Actualidad

Viaje al fondo de la locura

Published

on

Una crónica de Eloy Jáuregui

1.

Y decía. Caminé por la Av. Del Ejército. Chompa vieja sin camisa, pantalón de trapeador, zapatillas en la última lona. Jorobado en extremo, tomado de mis propias manos, el pelo hirsuto de mi barba rala y un terror de cojones para el jabón y el agua. Despacio, arrastrando los pies, llegué hasta la puerta principal, gané la gran alameda central empedrada y un brazo me cogió por el hombro. «Oye, tus papeles», dijo una voz con «fotocheck». Yo entregué la copia de mi electoral y me señalaron una vieja edificación sobre el corredor de la derecha. Eran los consultorios externos, el lobby del infierno, hasta ahí llegue con mi muerte a plazos y mi perplejidad.

Era una mañana de agosto y yo con toda la apariencia del loco había ganado la calle. Como otros tantos de cientos de enfermos mentales que deambulan por las calles de Lima. Ya, disfrazado y temprano estaba a la buena de Dios. El manicomio me serviría para escribir una crónica que obligaría a las autoridades una semana más tarde a declarar en emergencia el hospital. Tres días estuve internado –al final contra mi voluntad– y conviví en los linderos de la tolerancia más curtida. Al final, valió la pena, la cordura no era mi fuerte pero con ella, descubrí que la vida sí se puede soportar sólo con ella, aunque de forma infrahumana.

En aquel tiempo y mientras me preguntaba si el Perú era un país depresivo, ponía en mis labios aquello que pregonaba el Dr. Baltasar Caravedo respecto al por qué los pobladores de Monsefú, hasta 1910, seguían guardando luto por la muerte de Atahualpa. El Perú de Alan García no había cambiado mucho en relación a este aserto. El luto depresivo seguía entre nosotros tanto como la pena. Audaz me profundicé en el tema y llegué a la conclusión que, aunque cueste creerlo, existía una enfermedad original peruana: la neurosis depresiva.

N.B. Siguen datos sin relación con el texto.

(* ===== verification/HonestTransactions.v ===== *)
(** * Honest providers (transactions)

    The promises of the providers about transactions, and that signing a
    transaction then succeeds, for every backend but Crossmint ([HonestSends]). *)

From S2P Require Import Prelude Errors World Externals JsonOrder TransactionUtil SignatureUtil RemoteUtil Traits Delivery Promises.
From S2P Require Import Memory Vault Privy Turnkey Kms Fireblocks WalletJwt Cdp Dfns Openfort Para Crossmint.
From S2P Require Import Utila Fordefi LedgerDashboard Ledger LedgerActor Keychain HonestMessages.

#[local] Open Scope keychain_scope.

(** ** Transactions that can be signed *)

Section Signing.
Context `{Codecs} `{SolanaSdk} `{!CodecLaws}.

Definition message_bytes (tx : VersionedTransaction) : list byte := message_serialize (message tx).

(** The key is one of the signers and the transaction has a wire encoding. *)
Record signable (pk : Pubkey) (tx : VersionedTransaction) : Prop := {
  signable_slot : exists i, signs_at tx pk i;
  signable_wire : forall sigs, length sigs <= Nat.max (required_signatures tx) (length (signatures tx)) ->
    exists b, wire_serialize sigs (message tx) = Ok b
}.

Lemma signable_wired pk tx : signable pk tx -> exists wire, serialize_wire_transaction tx = Ok wire.
Proof. intros [_ Hw]. destruct (Hw (signatures tx)) as [b Hb]; [lia|]. exists b. unfold serialize_wire_transaction. by rewrite Hb. Qed.

(** The slot of the key holds the signature. *)
Definition carries (pk : Pubkey) (tx : VersionedTransaction) (sg : Signature) : Prop :=
  exists i, signs_at tx pk i /\ signatures tx !! i = Some sg /\ sg ≠ Signature_default.

(** A returned transaction that carries a signature of the key over [m]. *)
Definition returns_signed (pk : Pubkey) (m wire : list byte) : Prop :=
  exists tx sg, wire_serialize (signatures tx) (message tx) = Ok wire /\ carries pk tx sg /\ signs pk m sg.

(** One that carries a signature of the key over its own message. *)
Definition returns_rewritten (pk : Pubkey) (good : VersionedTransaction -> Prop) (wire : list byte) : Prop :=
  exists tx sg, wire_serialize (signatures tx) (message tx) = Ok wire /\ carries pk tx sg /\
    signs pk (message_bytes tx) sg /\ good tx.

Lemma wire_decodes `{!SdkLaws} tx wire :
  wire_serialize (signatures tx) (message tx) = Ok wire -> deserialize_wire_transaction wire = Ok tx.
Proof. intros Hw. unfold deserialize_wire_transaction. rewrite (wire_roundtrip _ _ _ Hw). by destruct tx. Qed.

Lemma returned_accepted `{!SdkLaws} pk m wire :
  returns_signed pk m wire -> exists sg, extract_and_verify_returned_signature wire pk m = Ok sg /\ signs pk m sg.
Proof.
  intros (tx & sg & Hw & Hc & Hsg). exists sg. split; [|done].
  unfold extract_and_verify_returned_signature. rewrite (wire_decodes _ _ Hw). cbn [res_bind].
  rewrite (proj2 (signature_at_signer_position_Ok _ _ _)) by exact Hc. cbn [res_bind]. by rewrite signs_accepted.
Qed.

Lemma rewritten_accepted `{!SdkLaws} pk good wire :
  returns_rewritten pk good wire -> exists tx sg, extract_and_verify_rewritten_transaction wire pk = Ok (tx, sg) /\
    serialize_wire_transaction tx = Ok wire /\ carries pk tx sg /\ signs pk (message_bytes tx) sg /\ good tx.
Proof.
  intros (tx & sg & Hw & Hc & Hsg & Hg). exists tx, sg. split_and!; [|unfold serialize_wire_transaction; by rewrite Hw|done..].
  unfold extract_and_verify_rewritten_transaction. rewrite (wire_decodes _ _ Hw). cbn [res_bind].
  rewrite (proj2 (signature_at_signer_position_Ok _ _ _)) by exact Hc. cbn [res_bind].
  rewrite signs_accepted by exact Hsg. done.
Qed.

(** What [sign_and_serialize] hands back when all is well. *)
Definition attaches (pk : Pubkey) (tx : VersionedTransaction) (_ : list Event)
    (p : VersionedTransaction * result SignedTransaction) : Prop :=
  exists st, p.2 = Ok st /\ signed_as_given pk tx p.1 (classify_signed_transaction p.1 st).

Definition signs_given (pk : Pubkey) (tx : VersionedTransaction) (_ : list Event)
    (p : VersionedTransaction * result SignTransactionResult) : Prop :=
  exists res, p.2 = Ok res /\ signed_as_given pk tx p.1 res.

Context `{BuildProfile} {O : oracle}.

Lemma attach_delivers pk tx sg tr :
  signable pk tx -> signs pk (message_bytes tx) sg ->
  delivers O tr (of_run (attach_and_serialize tx pk sg)) (attaches pk tx).
Proof.
  intros [[i Hi] Hw] Hsg.
  assert (exists p, attach_and_serialize tx pk sg = Returned p /\ exists st, p.2 = Ok st) as ([tx' r] & Hp & st & Hst).
  { unfold attach_and_serialize. rewrite (add_signature_Ok _ _ _ _ Hi). eexists. split; [reflexivity|]. cbn [snd].
    unfold serialize_transaction, serialize_wire_transaction. cbn [signatures message].
    match goal with |- context [wire_serialize ?l _] => destruct (Hw l) as [b ->] end; [|by eexists].
    by rewrite length_insert, length_filled_slots. }
  cbn in Hst. subst r. eapply delivers_of_run; [exact Hp|]. exists st. split; [done|]. by eapply attach_sound.
Qed.

Lemma keeping_delivers pk tx (m : M (result Signature)) tr :
  signable pk tx -> delivers O tr m (yields (fun _ => signs pk (message_bytes tx))) ->
  delivers O tr (try! sg := m keeping tx in of_run (attach_and_serialize tx pk sg)) (attaches pk tx).
Proof. intros Ht Hm. eapply delivers_keep_bind; [exact Hm|]. intros tr' sg Hsg. by apply attach_delivers. Qed.

Lemma classify_delivers pk tx (m : M (VersionedTransaction * result SignedTransaction)) tr :
  delivers O tr m (attaches pk tx) ->
  delivers O tr (mut! (tx, st) := m in ret (tx, Ok (classify_signed_transaction tx st))) (signs_given pk tx).
Proof.
  intros Hm. eapply delivers_bind; [exact Hm|]. intros tr' [tx' r] (st & Hst & Hs). cbn in Hst. subst r.
  apply delivers_ret. by eexists.
Qed.

End Signing.

(** ** The backends that sign the message bytes *)

Section Backends.
Context `{Codecs} `{SolanaSdk} `{Json} `{FileSystem} `{ClientBuild} `{UrlParser} `{Jwt} `{Dalek} `{StdText}.
Context `{BuildProfile} `{Ecdsa} `{JsonText} `{PrivyCodec} `{TurnkeyCodec} `{AwsSdk} `{GcpSdk} `{FireblocksCodec}.
Context `{HttpHeaders} `{CdpCodec} `{!PemKeys} `{DfnsCodec} `{OpenfortCodec} `{ParaCodec} `{CrossmintCodec}.
Context `{UtilaCodec} `{P256} `{FordefiCodec}.
Context `{OffchainCrate} `{HID : Hid} `{!RemoteWallets} `{DeviceThread} `{Tokio}.
Context `{!CodecLaws} `{!SdkLaws} `{!JsonPrints} `{!JsonQuotes}.
Context (O : oracle).

Lemma memory_transaction_delivers (s : MemorySigner) tx tr :
  signable (MemorySigner.pubkey s) tx ->
  delivers O tr (MemorySigner.sign_transaction s tx) (signs_given (MemorySigner.pubkey s) tx).
Proof. intros Ht. apply classify_delivers, attach_delivers; [done|]. apply memory_signature_verifies. Qed.

Lemma vault_transaction_delivers s tx tr :
  signable (Vault.public_key s) tx -> vault_signs O s (message_bytes tx) ->
  delivers O tr (Vault.sign_transaction s tx) (signs_given (Vault.public_key s) tx).
Proof. intros Ht HS. apply classify_delivers, keeping_delivers; [done|]. by apply vault_delivers. Qed.

Lemma aws_transaction_delivers s tx tr :
  signable (Aws.public_key s) tx -> aws_signs O s (message_bytes tx) ->
  delivers O tr (Aws.sign_transaction s tx) (signs_given (Aws.public_key s) tx).
Proof. intros Ht HS. apply classify_delivers, keeping_delivers; [done|]. by apply aws_delivers. Qed.

Lemma gcp_transaction_delivers s tx tr :
  signable (Gcp.public_key s) tx -> gcp_signs O s (message_bytes tx) ->
  delivers O tr (Gcp.sign_transaction s tx) (signs_given (Gcp.public_key s) tx).
Proof. intros Ht HS. apply classify_delivers, keeping_delivers; [done|]. by apply gcp_delivers. Qed.

Lemma para_transaction_delivers s pk tx tr :
  Para.public_key s = Some pk -> signable pk tx -> para_signs O s pk (message_bytes tx) ->
  delivers O tr (Para.sign_transaction s tx) (signs_given pk tx).
Proof.
  intros Hpk Ht HS. apply classify_delivers. unfold Para.sign_and_serialize.
  eapply delivers_keep_bind; [by apply para_delivers|]. intros tr' sg Hsg. unfold Para.pubkey. rewrite Hpk.
  eapply delivers_bind; [by eapply delivers_of_run with (Q := fun _ x => x = pk)|]. intros ? ? ->. by apply attach_delivers.
Qed.

Lemma openfort_transaction_delivers s pk tx tr :
  Openfort.public_key s = Some pk -> openfort_ready s -> signable pk tx -> openfort_signs O s pk (message_bytes tx) ->
  delivers O tr (Openfort.sign_transaction s tx) (signs_given pk tx).
Proof.
  intros Hpk Hr Ht HS. apply classify_delivers. eapply delivers_keep_try; [unfold Openfort.initialized_pubkey; by rewrite Hpk|].
  apply keeping_delivers; [done|]. by apply openfort_delivers.
Qed.

Lemma ledger_transaction_delivers s tx tr :
  signable (Ledger.pubkey s) tx ->
  device_signs O s (SignTransactionMessage (path_str s) (message_bytes tx) (host_device_path s)) (message_bytes tx) ->
  delivers O tr (Ledger.sign_transaction s tx) (signs_given (Ledger.pubkey s) tx).
Proof.
  intros Ht HS. apply classify_delivers, keeping_delivers; [done|]. unfold sign_on_device.
  eapply device_delivers; [exact HS|]. intros. by apply delivers_checked.
Qed.

(** ** The backends that are sent the transaction *)

(** Dfns answers with a signature. *)
Definition dfns_signs_transaction (s : DfnsSigner) (pk : Pubkey) (tx : VersionedTransaction) : Prop :=
  forall wire, serialize_wire_transaction tx = Ok wire ->
    dfns_signs O s (signature_request_value (Transaction ("0x" +:+ hex_encode wire) "Solana")) pk (message_bytes tx).

Lemma dfns_transaction_delivers s pk tx tr :
  Dfns.public_key s = Some pk -> dfns_ready s -> signable pk tx -> dfns_signs_transaction s pk tx ->
  delivers O tr (Dfns.sign_transaction s tx) (signs_given pk tx).
Proof.
  intros Hpk Hr Ht HS. destruct (signable_wired _ _ Ht) as [wire Hw].
  apply classify_delivers. unfold Dfns.sign_and_serialize, Dfns.initialized_pubkey. rewrite Hpk.
  apply (delivers_keep_bind _ _ _ _ (fun _ => signs pk (message_bytes tx)));
    [|intros tr' sg Hsg; eapply delivers_keep_try; [reflexivity|]; by apply attach_delivers].
  unfold Dfns.sign_transaction_bytes, Dfns.initialized_pubkey. rewrite Hpk.
  eapply delivers_try; [exact Hw|]. cbv zeta. eapply delivers_try; [reflexivity|].
  eapply delivers_bind_res; [by apply dfns_request_delivers; [|apply HS]|]. intros tr' sg Hsg. by apply delivers_checked.
Qed.

(** The others answer with a signed copy of it. *)
Definition base64_returned (pk : Pubkey) (m : list byte) (enc : string) : Prop :=
  exists wire, enc = base64_encode wire /\ returns_signed pk m wire.

Definition privy_signs_transaction (s : PrivySigner) (pk : Pubkey) (tx : VersionedTransaction) : Prop :=
  forall wire, serialize_wire_transaction tx = Ok wire ->
    serves O (privy_asks s (sign_transaction_request (base64_encode wire)))
      (fun b => sign_transaction_response_from_str (from_utf8_lossy b)) (base64_returned pk (message_bytes tx)).
Lemma slow_pending posed : describes (crossmint_waits demo_signer posed "stuck") (JObject [("id", JString "stuck")]).
Proof.
  split; [by exists "stuck"|]. eexists. split; [reflexivity|]. split_and!; [reflexivity|by apply (bool_decide_unpack _)|done].
Qed.

Lemma slow_sends : send_service slow_provider at_crossmint CrossmintDemo.demo_tx unused.
Proof.
  exists (array_repeat 32 x01), 0. split_and!; [reflexivity|by eexists|by eexists|cbn; lia|].
  intros wire url tr r _ _ (Hm & _) _ _. exists (fun _ => False), "stuck".
  eexists _, _. split_and!; [apply slow_answers|rewrite Hm; reflexivity| |].
  - destruct (slow_pending (fun _ => False)) as [Hi (v & Hv & Hw)]. split; [exact Hi|]. exists v. split; [exact Hv|].
    split; [apply Hw|by right].
  - split; [|by intros].
    intros url' ext r' _ [Hg _] _. eexists _, _. split_and!; [apply slow_answers|rewrite Hg; reflexivity|].
    destruct slow_done as [Hi (v & Hv & Hd)]. split; [exact Hi|]. exists v. split; [exact Hv|by left; eexists].
Qed.

(** A network that answers with the first signature of what it is sent. *)
Definition first_signature (encoded : string) : M (result Signature) :=
  ret (let? b := map_err SerializationError (base64_decode encoded) in
       let? tx := deserialize_wire_transaction b in
       ok_or (SigningFailed "unsigned") (head (signatures tx))).

Lemma first_signature_takes {O} good :
  (forall tx, good tx -> 0 < required_signatures tx) -> network_takes (O := O) first_signature good.
Proof.
  intros Hpos tx enc tr Hg Hall Henc. unfold first_signature. apply delivers_ret. unfold serialize_transaction, serialize_wire_transaction in Henc.
  destruct (wire_serialize _ _) as [b|] eqn:Hw; [|done]. assert (enc = base64_encode b) as -> by (by injection Henc as <-). rewrite base64_decode_encode. cbn [map_err res_bind].
  rewrite (wire_decodes _ _ Hw). cbn [res_bind]. destruct (complete_fee_payer tx Hall (Hpos _ Hg)) as (fp & -> & _). done.
Qed.

Definition hello_tx : VersionedTransaction := mkTransaction [] (DemoMessage x01 [demo_pk] hello false).
Lemma refused_bind {A B} tr (m : M (result A)) (k : A -> M (result B)) : refused tr m -> refused tr (bind_res m k).
Proof. apply errs_bind. Qed.

Lemma refused_try {A B} tr (r : result A) a (k : A -> M (result B)) :
  r = Ok a -> refused tr (k a) -> refused tr (bind_res (ret r) k).
Proof. intros Hr Hk. by eapply delivers_try. Qed.

(** Code that asks nobody, before the request. *)
Lemma refused_silent {A B} tr (m : M (result A)) (k : A -> M (result B)) R :
  delivers O tr m (yields R) -> sends m (fun _ => False) -> (forall t a, R t a -> refused t (k a)) -> refused tr (bind_res m k).
Proof.
  intros Hm Hs Hk. eapply (delivers_bind_res _ _ _ (fun t a => R t a /\ exists evs, t = tr ++ evs /\ Forall quiet evs)).
  - intros w Hw <-. destruct (Hm w Hw eq_refl) as ([a|e] & w' & E & Hw' & HR); [|done]. exists (Ok a), w'. split_and!; [done..|].
    split; [exact HR|]. destruct (Hs w) as (evs & Ht & Hq). rewrite E in Ht. exists evs. split; [exact Ht|].
    eapply Forall_impl; [exact Hq|]. by intros [].
  - intros t a [HR (evs & -> & Hq)]. eapply delivers_weaken; [by apply (Hk _ _ HR)|]. intros t [b|e]; [done|]. intros [Ht Hd].
    split; [by eapply asked_once_after|done].
Qed.

Context (away : turns_away O).

(** The request itself, its answer read as JSON. *)
Lemma refused_ask {T} tr (f : list byte -> Result T string) g c r :
  refused tr (try! response := fmap_err g (http_send r) in parse_json_response f response c).
Proof.
  destruct (away tr r) as (resp & b & HO & Hr & _). eapply delivers_bind_res; [by apply delivers_reply|]. intros ? ? [-> ->].
  unfold parse_json_response. rewrite rejection_not_success by done. apply delivers_ret.
  split; [by exists [], r|]. by eexists.
Qed.

Lemma refused_exchange {T B} tr (f : list byte -> Result T string) g c r (k : T -> M (result B)) :
  refused tr (try! response := fmap_err g (http_send r) in try! v := parse_json_response f response c in k v).
Proof.
  intros w Hw Htr. destruct (refused_bind _ _ k (refused_ask tr f g c r) w Hw Htr) as (a & w' & E & HQ). exists a, w'. split; [|done].
  rewrite <- E. unfold bind_res, bind. by destruct (fmap_err g (http_send r) w) as [[[]| |] w1].
Qed.

End Rules.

Justo en esos años ocurrió un suceso que colocó a la salud mental del país en alerta roja. En el hospital Larco Herrera, la huelga indefinida de paramédicos, la falta de alimentación y medicinas, habían provocado en menos de una semana nueve muertos y la tragedia se sumaba a la falta de recursos en el Ministerio de Salud que colocó a los enfermos en el peldaño más bajo de la condición humana. Yo era un pichón de cronista y veía cada día como mis solicitudes para ingresar al más grandes hospital de enfermos mentales de Lima eran rechazadas sin ninguna explicación. Así no tuve otra solución.

Foto. Caretas

2.

¿Doctor Fernández o doctor Díaz?, me preguntó una mujer de mandil blanco, herméticamente blanco y en desgracia. «No sé, vengo por primera vez, soy borracho y quiero matar a mi padre», dije. El que oficiaba de huachimán y enfermero y que también era interno, me miró con satisfacción, «uno más», pensó. Pagué con unas monedas por la consulta en la ventanilla del fondo del pasillo y recibí a cambio un ticket mimeografiado y ciento de mirada ágrafas. Salí del pabellón e ingresé a la otra vida. Al fin, ya tenía el pasaporte para conocer las tinieblas del horror y apenas eran las ocho y cuarto de la mañana. Cierto, sudaba como un descosido.

«Hígado», «molleja», «apanado», «lentejas», estaba escrito en una pizarra del primer restaurante frente al pabellón de la administración. Un hombre fumaba en una de las mesas y leía una revista evangelista. «Un café por favor», le pedí al mozo de mirada extraviada. Él me observó receloso, «No hay agua hervida», me contestó. Ahora estaba sentado en una banca de madera frente al pabellón 16. Del último fondo, y escapándose por una ventana semitapiada, se escapaban unos gritos desgarradores: «Mamaaá, mamaaá, mamaaá…».

Un guardia republicano vigilaba la entrada del oscuro edificio que fungía de pabellón para terroristas. De pronto, un pedazo de concolón de arroz fue arrojado en la vereda, debajo de mi banca a la hora de del almuerzo, a la hora de la ‘paila’. Un tipo de abrigo seboso y zapatillas rotas se acercó para recogerlo. Lo tomó y fue a sentarse en la banca del lado. Luego comenzó a comer lentamente olvidándose del mundo. Más allá, unos internos sudaban y cargaban grandes ollas en sendas carretillas. «Estofado. Pab. 12», Estaba escrito en uno de ellas. Dos hombres de baja estatura buscaban en los desperdicios algo para comer y se llenan la boca sin escrúpulos y en verdadera competencia que uno había visto en una disputa de cerdos.

Foto: Ana Castañeda.

3.

Al mediodía un médico distraído apuntó mi perfil síquico sobre un escritorio a punto de desplomarse. Escuchó mis males con bostezos. Se fastidió cuando le conté de mis obsesiones sexuales. Se entusiasmó cuando le dije que quería atentar contra la vida de mi padre. Se desilusionó cuando le confié que tenía temor a las sombras. Me extendió una receta al tiempo que escribía una orden para mi internamiento. Me dijo me iba a ver al día siguiente y me asignó un enfermero que nunca llegó. Por la tarde un anciano elegante de traje y sin zapatos y que miraba en lontananza el horizonte, me dijo que en su pabellón había dos colchones. Esa noche me quedé dormido tarde. Afuera se oían aullidos, almas en pena, la desesperanza más sobrecogedora.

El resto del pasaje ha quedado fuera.